Prompt:
If a line in the entries below holds the string "every", copy it.

Stored data:

(** C9, amended: for every host image of [H] rows and [W] columns with [C]
    channels, the device buffer has the dimensions [(H, W, P)], where [P] is
    [C] for 1 and 3 channels and 2 otherwise, and is stored column-major:
    the element at offset [r + H * (c + W * k)] is the sample the host
    keeps at [(r * W + c) * C + ch], for [ch] the source channel of plane
    [k].  Each plane has the rows and columns of the host image; what is
    transposed is the order of storage. *)
Theorem mat_to_array_layout {World : Type} (junk : f32) (m : Mat)
    (σ : gmap loc samples) (w : World) (fl : list f32) :
  image_in σ m fl →
  ∃ out σ',
    mat_to_array junk m (σ, w) = Some (out, (σ', w))
    ∧ dims0 out = rows m ∧ dims1 out = cols m
    ∧ dims2 out = planes (channels m)
    ∧ length (elems out) = rows m * cols m * planes (channels m)
    ∧ ∀ r c k, r < rows m → c < cols m → k < planes (channels m) →
        elems out !! (r + rows m * (c + cols m * k))
        = fl !! ((r * cols m + c) * channels m + source_channel (channels m) k).
Proof.
  intros Himg.
  destruct (mat_to_array_Some junk m σ w fl Himg) as (σ' & Heq & _).
  destruct Himg as (b & _ & _ & Hlen).
  exists (device_image m fl), σ'. split; [done|].
  split_and!; [done..| by apply device_image_length |].
  intros r c k Hr Hc Hk. by apply (device_image_at m fl r c k).
Qed.

Lemma mat_to_array_layout_gray_1x2 :
  image_in gray_1x2_store gray_1x2 (float_of_int <$> [5; 6]%Z)
  ∧ ∃ out σ',
      mat_to_array (S754_zero false) gray_1x2 (gray_1x2_store, quiet)
      = Some (out, (σ', quiet))
      ∧ dims0 out = 1 ∧ dims1 out = 2 ∧ dims2 out = 1
      ∧ elems out !! 1 = Some (float_of_int 6).
Proof.
  assert (image_in gray_1x2_store gray_1x2 (float_of_int <$> [5; 6]%Z))
    as Himg by (exists (Ints [5; 6]%Z); split_and!; reflexivity).
  split; [exact Himg|].
  destruct (mat_to_array_layout (S754_zero false) gray_1x2 gray_1x2_store quiet
              _ Himg) as (out & σ' & Heq & Hd0 & Hd1 & Hd2 & _ & Hat).
  exists out, σ'. split; [exact Heq|].
  split; [exact Hd0|]. split; [exact Hd1|]. split; [exact Hd2|].
  etrans; [apply (Hat 0 1 0); vm_compute; lia | reflexivity].
Defined.

(** ** The caller's buffers *)

(** Called on an image directly, [mat_to_array_] replaces its samples. *)
Example mat_to_array__overwrites_its_argument :
  (λ r, r.2.1 !! data gray_2x2)
    <$> mat_to_array_ (S754_zero false) gray_2x2 (gray_2x2_store, quiet)
  = Some (Some (Floats (float_of_int <$> [1; 2; 3; 4]%Z))).
Proof. by vm_compute. Qed.

(** C8: whichever of the two public [mat_to_array] is called, every
    buffer the host store held before the call holds the same samples
    after it; the conversion in place happens in the clone. *)
Theorem mat_to_array_keeps_caller_buffers {World : Type} (junk : f32)
    (m : Mat) (output out : array f32) (s s' : state World) :
  mat_to_array junk m s = Some (out, s')
  ∨ mat_to_array_into junk m output s = Some (out, s') →
  ∀ l b, s.1 !! l = Some b → s'.1 !! l = Some b.
Proof.
  intros H l b Hl.
  assert (mat_to_array junk m s = Some (out, s')) as Heq.
  { destruct H as [H|H]; [done|]. by rewrite <- (mat_to_array_into_eq junk m output). }
  apply mat_to_array_frame in Heq as [Hsub _].
  by eapply lookup_weaken.
Qed.

Lemma mat_to_array_keeps_caller_buffers_gray_2x2 :
  (mat_to_array (S754_zero false) gray_2x2 (gray_2x2_store, quiet)
   = Some (mkArray 2 2 1 (float_of_int <$> [1; 3; 2; 4]%Z),
           (<[2%positive := Floats (float_of_int <$> [1; 2; 3; 4]%Z)]> gray_2x2_store,
            quiet))
   ∨ mat_to_array_into (S754_zero false) gray_2x2 (alloc S754_nan 0 0 0)
       (gray_2x2_store, quiet)
     = Some (mkArray 2 2 1 (float_of_int <$> [1; 3; 2; 4]%Z),
             (<[2%positive := Floats (float_of_int <$> [1; 2; 3; 4]%Z)]> gray_2x2_store,
              quiet)))
  ∧ (<[2%positive := Floats (float_of_int <$> [1; 2; 3; 4]%Z)]> gray_2x2_store)
      !! data gray_2x2
    = Some (Ints [1; 2; 3; 4]%Z).
Proof.
  assert (mat_to_array (S754_zero false) gray_2x2 (gray_2x2_store, quiet)
          = Some (mkArray 2 2 1 (float_of_int <$> [1; 3; 2; 4]%Z),
                  (<[2%positive := Floats (float_of_int <$> [1; 2; 3; 4]%Z)]>
                     gray_2x2_store, quiet))) as Heq by (vm_compute; reflexivity).
  split; [left; exact Heq|].
  apply (mat_to_array_keeps_caller_buffers (S754_zero false) gray_2x2
           (alloc S754_nan 0 0 0) _ (gray_2x2_store, quiet) _ (or_introl Heq)
           1%positive (Ints [1; 2; 3; 4]%Z)).
  reflexivity.
Defined.

(** * Further properties of the converters *)

(** ** Headers and stores, step by step *)

Lemma CV_MAT_DEPTH_MAKETYPE depth cn :
  (1 ≤ cn ≤ 512)%Z → CV_MAT_DEPTH (CV_MAKETYPE depth cn) = CV_MAT_DEPTH depth.
Proof.
  intros Hcn. unfold CV_MAKETYPE, CV_MAT_DEPTH, CV_CN_SHIFT.
  change 7%Z with (Z.ones 3). rewrite !Z.land_ones by lia.
  rewrite Z.shiftl_mul_pow2 by lia.
  rewrite Z.add_mod, Z.mod_mul, Z.add_0_r by lia.
  by rewrite !Z.mod_mod by lia.
Qed.

Lemma convertTo_header {World : Type} (m : Mat) (rtype : Z)
    (s : state World) m' s' :
  convertTo m rtype s = Some (m', s') →
  CV_MAT_DEPTH rtype = CV_32F
  ∧ m' = mkMat (rows m) (cols m) (CV_MAKETYPE rtype (CV_MAT_CN (flags m))) (data m).
Proof.
  destruct s as [σ w]. unfold convertTo. case_decide; [|done].
  unfold bind, load, lift, store, ret. simpl.
  destruct (σ !! data m) as [b|] eqn:Hb; [|done].
  destruct (widen b) as [fl|]; [|done]. simpl. rewrite Hb.
  by intros [= <- <-].
Qed.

Output of the task:
(** C9, amended: for every host image of [H] rows and [W] columns with [C]
(** C8: whichever of the two public [mat_to_array] is called, every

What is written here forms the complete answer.